Any tried and true jet lag tips for the long haul

Yes, there are several tips that can help you manage jet lag after a long haul flight. Here are some tried and true suggestions:


Adjust your sleep schedule before your flight: If you’re traveling to a destination with a time difference of more than a few hours, try adjusting your sleep schedule gradually a few days before your flight. This can help you get used to the new time zone before you even arrive.


Stay hydrated: Dehydration can make jet lag worse, so make sure you drink plenty of water before, during, and after your flight. Avoid alcohol and caffeine, as they can dehydrate you.


Book a massage: Getting a massage can help you relax and unwind after a long flight. Look for a spa that offers a jet lag massage or a massage that’s specifically designed to help you recover from travel.

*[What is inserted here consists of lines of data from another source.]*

(** The server's clock and random source while it serves one open. *)
Definition in_time (sw : World ApiDB) (sid : string) : Prop :=
  forall n, (tick sw <= n <= 12 + tick sw)%nat ->
    sane_clock (@clk SRV n) /\ (forall row, t_secrets (db sw) !! sid = Some row -> @clk SRV n < s_expires row) /\
    exists raw, @rand_bytes SRV n 18 = Some raw /\ t_outbox (db sw) !! Base64.encode Base64.RawURLEncoding raw = None.
Definition admitting (l : Limiters) : Prop := forall k t, (charge (openLimiter l) k t).1 = None.

Lemma Open_delivered o i sid hash r row sw l link paths (w : World (CliState API)) :
  peer (db w) = (sw, l) -> delivered o i sid hash r row (db sw) -> in_time sw sid -> admitting l ->
  sl_ID link = sid -> sl_Identity link = (if bool_decide (so_Passphrase o = "") then Some i else None) -> op_OutputPath paths = "" ->
  exists shown w' sw' l' t, CliOpen.Open c (CliOpen.MkOpen link (Some (ret (so_Passphrase o))) paths) w = (Ok (shown, None), w') /\
    or_Kind shown = "text" /\ or_Plaintext shown = so_Text o /\ peer (db w') = (sw', l') /\
    t_secrets (db sw') !! sid = Some (viewed t row) /\ t_payloads (db sw') = t_payloads (db sw).
Proof.
  intros Ep Hdel Htime Hadm Hsid Hident Hout. pose proof (metadata_delivered _ _ _ _ _ _ _ Hdel) as [Hdec Hacc].
  destruct Hdel as [Ho Hb Ha Hh Hk _ Hw Hsz [te He] Hshort]. pose proof (oa_id _ _ _ _ Ho) as Hid.
  destruct (Htime (S (tick sw)) ltac:(lia)) as (_ & Hexp & _). specialize (Hexp row (oa_row _ _ _ _ Ho)).
  pose proof (Metadata_runs _ _ _ _ Ho Hexp) as Hm. cbn zeta in Hdec.
  set (m := MkMetadata sid (s_kind row) _ _ _) in *.
  pose proof (Metadata_call sid m sw (bump (bump sw)) l w Ep Hid Hb Hm Hdec) as Hget.
  set (w1 := after w (bump (bump sw), l) _) in Hget.
  destruct (access_prepared o i r link paths (metadata_seen m) w1 Ha Hacc Hident) as (a & wrapped & Hpa & Hproof & Hderived & Hwr & Hwne & Hidof).
  rewrite advertised in Hshort. destruct (body_size _ _ _ _ He Hshort) as [Hfits Hl].
  pose proof (Config_runs w1 ltac:(unfold int64; lia) Hmax) as Hcfg. set (w2 := after w1 _ _) in Hcfg.
  destruct (Htime (3 + tick sw)%nat ltac:(lia)) as (_ & _ & raw & Hraw & Hfresh).
  destruct (open_body_short (so_Passphrase o) (match cs_Access r with Some v => av_KDF v | None => MkKDF "" "" 0 0 end) (access_proof a)) as [Hpu Hpl].
  { destruct Hderived as [|[kdf Hd]]; [by left|]. right. rewrite Hproof in *. cbn [received cr_Proof] in *.
    unfold admits in Ha. case_bool_decide; [destruct Ha as [E _]; rewrite E in Hd; by apply derived_nonempty in Hd|].
    destruct Ha as (v & _ & _ & -> & Hv & _). exact Hv. }
  destruct (Open_call sid (access_proof a) hash row raw wrapped (bump (bump sw)) l w2) as (sw' & l' & t & Hopen & Hrow & Hpay); try done.
  { by rewrite Hproof. }
  { intros n Hn. cbn [tick bump] in Hn. destruct (Htime n ltac:(lia)) as (H1 & H2 & _). split; [by apply H2, (oa_row _ _ _ _ Ho)|done]. }
  { by left. }
  { by rewrite Hw. }
  { rewrite Hsz. apply encrypt_magic in He. change (payload_of (db (bump (bump sw))) sid) with (payload_of (db sw) sid) in *.
    destruct (payload_of (db sw) sid); [done|]. cbn [String.length]. lia. }
  exists (MkResult "text" (so_Text o) "" (default "" (s_content_type row)) "" "" false), (after w2 (sw', l') [open_post sid (access_proof a)]), sw', l', t.
  split; [|done]. unfold CliOpen.Open.
  assert (Hprep : prepare c (MkOpen link (Some (ret (so_Passphrase o))) paths) w = (Ok (metadata_seen m, a, MkDest None ""), w2)).
  { unfold prepare. cbn [oo_Link oo_Paths]. rewrite Hsid. rewrite fail_if_runs by (by apply bool_decide_false).
    erewrite bind_runs by exact Hget. erewrite bind_runs by exact Hpa.
    change (Client.md_Kind (metadata_seen m)) with (s_kind row). rewrite Hk. rewrite bool_decide_true by done.
    erewrite bind_runs.
    2:{ erewrite bind_runs by exact Hcfg. rewrite advertised. change (Client.md_SizeBytes (metadata_seen m)) with (s_size row).
        unfold fail_if. destruct (Z.ltb_spec (ageFileBytes (sv_advertisedInlineMaxBytes s)) (s_size row)); [lia|reflexivity]. }
    unfold reserveDestination. rewrite Hout. rewrite bool_decide_false by naive_solver. by rewrite bool_decide_true by done. }
  erewrite bind_runs by exact Hprep. cbv beta iota. change (Client.md_SizeBytes (metadata_seen m)) with (s_size row). cbn [oo_Link]. rewrite Hsid.
  erewrite bind_runs by (apply attempt_ok; exact Hopen). cbv beta iota.
  rewrite Hidof by done. change (os_Kind _) with (s_kind row). rewrite Hk. rewrite bool_decide_true by done.
  unfold openText, unsealReader, DecryptWith. change (os_Body _) with (MkReading (payload_of (db sw) sid) None).
  rewrite (decrypt_encrypt te i (so_Text o) _ He). cbn [rbind failure released oo_Paths]. rewrite bool_decide_true by done.
  change (os_Kind _) with (s_kind row). by rewrite Hk.
Qed.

Use aromatherapy: Essential oils such as lavender, chamomile, and peppermint can help soothe and calm your mind and body. You can use them in a diffuser, add them to your bath, or apply them to your skin during a massage.


Stay active: Exercise can also help regulate your body’s natural sleep-wake cycle, so try to stay active during your trip. Go for a walk, do some stretching, or hit the hotel gym.


Consider taking melatonin: Melatonin is a hormone that can help regulate your sleep-wake cycle. Talk to your doctor before taking melatonin, and only take it as directed.


Remember, everyone’s body is different, so it may take a few days to adjust to a new time zone. Be patient and take care of yourself during this time.